La terza stagione di “Il Commissario Ricciardi”, interpretato magistralmente da Lino Guanciale, si preannuncia un’immersione ancora più profonda nell’animo tormentato del personaggio e nel contesto storico-sociale che lo avvolge.
L’anteprima al Teatro San Carlo di Napoli, in occasione del Prix Italia, ha rivelato un Ricciardi in evoluzione, un uomo al confine tra la rigidità del dovere e la ricerca di una dimensione emotiva e relazionale più completa.
Maurizio de Giovanni, autore dei romanzi che ispirano la serie, sottolinea come questa stagione attinga a opere più complesse e significative, capaci di svelare una trasformazione interiore cruciale per il commissario.
 Non si tratta di una semplice evoluzione narrativa, ma di un percorso di maturazione che coinvolge l’intera comunità napoletana, riflettendo le contraddizioni e le ombre di un’epoca segnata dal fascismo.

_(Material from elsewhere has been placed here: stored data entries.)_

(** * Arithmetic of region sizes *)

Lemma constructed_pow2 rs :
  constructed rs -> exists k, 0 <= k < 64 /\ rs = 2 ^ k.
Proof.
  intros [[Hlo Hhi] Hc]. unfold range_lock, bind, assert in Hc.
  destruct (0 <? rs) eqn:Hpos; [|discriminate].
  destruct (Z.land rs (rs - 1) =? 0) eqn:Hland; [|discriminate].
  apply Z.ltb_lt in Hpos. apply Z.eqb_eq in Hland.
  exists (Z.log2 rs).
  pose proof (Z.log2_nonneg rs) as Hk.
  destruct (Z.log2_spec rs Hpos) as [Hl Hu].
  split.
  - split; [exact Hk|].
    apply Z.log2_lt_pow2; [exact Hpos|exact Hhi].
  - destruct (Z.eq_dec rs (2 ^ Z.log2 rs)) as [-> |Hne]; [now rewrite Z.log2_pow2|].
    exfalso.
    assert (Hb1 : Z.testbit rs (Z.log2 rs) = true) by (apply Z.bit_log2; lia).
    assert (Hl2 : Z.log2 (rs - 1) = Z.log2 rs).
    { apply Z.log2_unique; [exact Hk|]. lia. }
    assert (Hb2 : Z.testbit (rs - 1) (Z.log2 rs) = true).
    { rewrite <- Hl2. apply Z.bit_log2. lia. }
    assert (Hb : Z.testbit (Z.land rs (rs - 1)) (Z.log2 rs) = true).
    { rewrite Z.land_spec, Hb1, Hb2. reflexivity. }
    rewrite Hland, Z.bits_0 in Hb. discriminate.
Qed.

Lemma pow2_constructed k : 0 <= k < 64 -> constructed (2 ^ k).
Proof.
  intros Hk.
  assert (H0 : 0 < 2 ^ k) by (apply Z.pow_pos_nonneg; lia).
  split.
  - split; [lia|]. apply Z.pow_lt_mono_r; lia.
  - unfold range_lock, bind, assert.
    destruct (Z.ltb_spec 0 (2 ^ k)); [|lia].
    replace (2 ^ k - 1) with (Z.ones k) by (rewrite Z.ones_equiv; lia).
    rewrite Z.land_ones by lia. rewrite Z.mod_same by lia. reflexivity.
Qed.

(** [v & ~(2^k - 1)] on 64 bits clears the low [k] bits. *)
Lemma land_lnot_pow2 k v :
  0 <= k < 64 -> U64.is_u64 v ->
  Z.land v (U64.lnot (2 ^ k - 1)) = 2 ^ k * (v / 2 ^ k).
Proof.
  intros Hk [Hv0 Hv1].
  replace (2 ^ k * (v / 2 ^ k)) with (Z.shiftl (Z.shiftr v k) k).
  2:{ rewrite Z.shiftl_mul_pow2, Z.shiftr_div_pow2 by lia. lia. }
  apply Z.bits_inj'. intros n Hn.
  unfold U64.lnot, U64.max.
  replace (2 ^ 64 - 1) with (Z.ones 64) by reflexivity.
  replace (2 ^ k - 1) with (Z.ones k) by (rewrite Z.ones_equiv; lia).
  rewrite Z.land_spec, Z.lxor_spec.
  rewrite (Z.testbit_ones_nonneg k n), (Z.testbit_ones_nonneg 64 n) by lia.
  destruct (Z.ltb_spec n k).
  - rewrite Z.shiftl_spec_low by lia.
    destruct (Z.ltb_spec n 64); [|lia]. now rewrite andb_false_r.
  - rewrite Z.shiftl_spec by lia. rewrite Z.shiftr_spec by lia.
    replace (n - k + k) with n by lia.
    destruct (Z.ltb_spec n 64); [now rewrite andb_true_r|].
    rewrite andb_false_r.
    symmetry. apply Z.bits_above_log2; [lia|].
    destruct (Z.eq_dec v 0) as [-> |]; [simpl; lia|].
    apply Z.log2_lt_pow2; [lia|]. unfold U64.modulus in Hv1.
    apply Z.lt_le_trans with (2 ^ 64); [lia|]. apply Z.pow_le_mono_r; lia.
Qed.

 La “storia” con la S maiuscola, come la definisce de Giovanni, si disgrega in miriadi di storie individuali, ognuna specchio delle angosce e delle speranze di un popolo.

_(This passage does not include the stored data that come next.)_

(** C8.  A rule with a truthy [mechanical], an empty or absent check, a
    title and a valid severity adds exactly one error, whatever warnings
    [ws] its provenance gives; the error names the rule id and mentions
    mechanical; in the result for the whole spec it stands between the
    errors of the rules before and after it. *)
Theorem mechanical_without_check (dom rid : string) (rd : dict)
  (ws : list string) :
  has_key "title" rd = true ->
  has_key "severity" rd = true ->
  truthy (get rd "severity" (VStr EmptyString))
    && negb (str_in (get rd "severity" (VStr EmptyString)) SEVERITIES) = false ->
  truthy (get rd "mechanical" VNone) = true ->
  truthy (get rd "check" VNone) = false ->
  rule_warnings dom rid rd = Some ws ->
  validate_rule dom rid (VDict rd) = Some ([mechanical_msg dom rid], ws)
  /\ contains rid (mechanical_msg dom rid) = true
  /\ contains "mechanical" (mechanical_msg dom rid) = true
  /\ forall (d pre post info_items : dict) e1 w1 e2 w2 ie dw,
       has_key "domain" d = true ->
       lookup "rules" d = Some (VDict (pre ++ (rid, VDict rd) :: post)%list) ->
       get d "info" (VDict []) = VDict info_items ->
       validate_rules dom pre = Some (e1, w1) ->
       validate_rules dom post = Some (e2, w2) ->
       validate_info dom info_items = Some ie ->
       domain_warnings dom d = Some dw ->
       validate_spec (VDict d) dom
       = Some ((e1 ++ [mechanical_msg dom rid] ++ e2 ++ ie)%list,
               (w1 ++ ws ++ w2 ++ dw)%list).
Proof.
  intros Ht Hs Hsev Hm Hc Hw.
  assert (R : validate_rule dom rid (VDict rd)
              = Some ([mechanical_msg dom rid], ws)).
  { unfold validate_rule, validate_check.
    rewrite (get_check_falsy rd Hc). simpl bind. rewrite Hw. simpl bind.
    unfold rule_field_errors. rewrite Ht, Hs, Hsev, Hm, Hc. reflexivity. }
  refine (conj R (conj _ (conj _ _))).
  - unfold mechanical_msg.
    rewrite <- append_assoc. apply contains_middle.
  - unfold mechanical_msg.
    pose proof (contains_middle "mechanical"
                  (dom ++ ".flight: Rule " ++ rid ++ " has ")
                  ":true but no check config") as H.
    rewrite !append_assoc in H. exact H.
  - intros d pre post info_items e1 w1 e2 w2 ie dw Hd Hr Hi H1 H2 Hie Hdw.
    unfold validate_spec.
    unfold has_key at 2. unfold get at 1. rewrite Hr, Hd, Hi.
    assert (V : validate_rules dom ((rid, VDict rd) :: post)
                = Some ((mechanical_msg dom rid :: e2), (ws ++ w2)%list)).
    { rewrite validate_rules_cons, R, H2. reflexivity. }
    rewrite (validate_rules_app dom pre _ _ _ _ _ H1 V).
    simpl bind. rewrite Hie, Hdw. simpl.
    now rewrite <- !app_assoc.
Qed.

(** C3.  The validator run on a spec whose only rule has an ast check
    with a query: [valid_types] (line 251) has no ast entry, so the rule is
    reported as having an unknown check type. *)
Theorem ast_check_rejected :
  validate_spec ast_spec "ast-only"
  = Some ([unknown_type_msg "ast-only" "N1" "ast"],
          [no_sources_msg "ast-only" "N1"]).
Proof. reflexivity. Qed.

(** Every check of type ast is reported so, whatever else it holds. *)
Lemma ast_check_always_rejected (dom rid : string) (c : dict) :
  lookup "type" c = Some (VStr "ast") ->
  validate_check dom rid (VDict c) = Some [unknown_type_msg dom rid "ast"].
Proof.
  intro H. unfold validate_check.
  destruct c as [|kv c]; [discriminate H|].
  cbn [truthy vget bind]. unfold get. rewrite H. reflexivity.
Qed.

Lemma validate_conditions_ok (dom rid : string) (conds : list value) (i : nat) :
  forallb cond_ok conds = true ->
  validate_conditions dom rid i conds = Some [].
Proof.
  revert i. induction conds as [|cond conds IH]; intros i H; [reflexivity|].
  simpl in H. apply andb_true_iff in H. destruct H as [H1 H2].
  cbn [validate_conditions]. rewrite (IH (S i) H2).
  unfold cond_ok in H1. destruct cond as [| | | | |cd]; try discriminate H1.
  cbn [vget bind].
  destruct (get cd "pattern" (VStr EmptyString)) as [|b|n|p|l|d];
    cbn [truthy negb] in H1 |- *.
  - reflexivity.
  - rewrite negb_true_iff in H1. now rewrite H1.
  - rewrite negb_true_iff in H1. now rewrite H1.
  - destruct (String.eqb p EmptyString); [reflexivity|].
    simpl in H1 |- *. now rewrite H1.
  - rewrite negb_true_iff in H1. now rewrite H1.
  - rewrite negb_true_iff in H1. now rewrite H1.
Qed.

Lemma get_of_lookup (d : dict) (k : string) (v default : value) :
  lookup k d = Some v -> get d k default = v.
Proof. unfold get. now intros ->. Qed.

Lemma lookup_of_get_str (d : dict) (k s : string) :
  get d k VNone = VStr s -> lookup k d = Some (VStr s).
Proof. unfold get. destruct (lookup k d); [now intros -> | discriminate]. Qed.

La narrazione si fa più intima, più corale, abbandonando le semplificazioni per abbracciare le ambiguità e le sfumature che caratterizzano l’esperienza umana.
 Ricciardi, oltre a confrontarsi con i casi di cronaca che lo vedono protagonista, si trova a navigare le acque agitate del corteggiamento nei confronti di Enrica, una donna che ignora la sua “maledizione”, quel dono-fardello che lo costringe a condividere l’ultimo pensiero delle vittime, a percepire il dolore e la paura che le accompagna.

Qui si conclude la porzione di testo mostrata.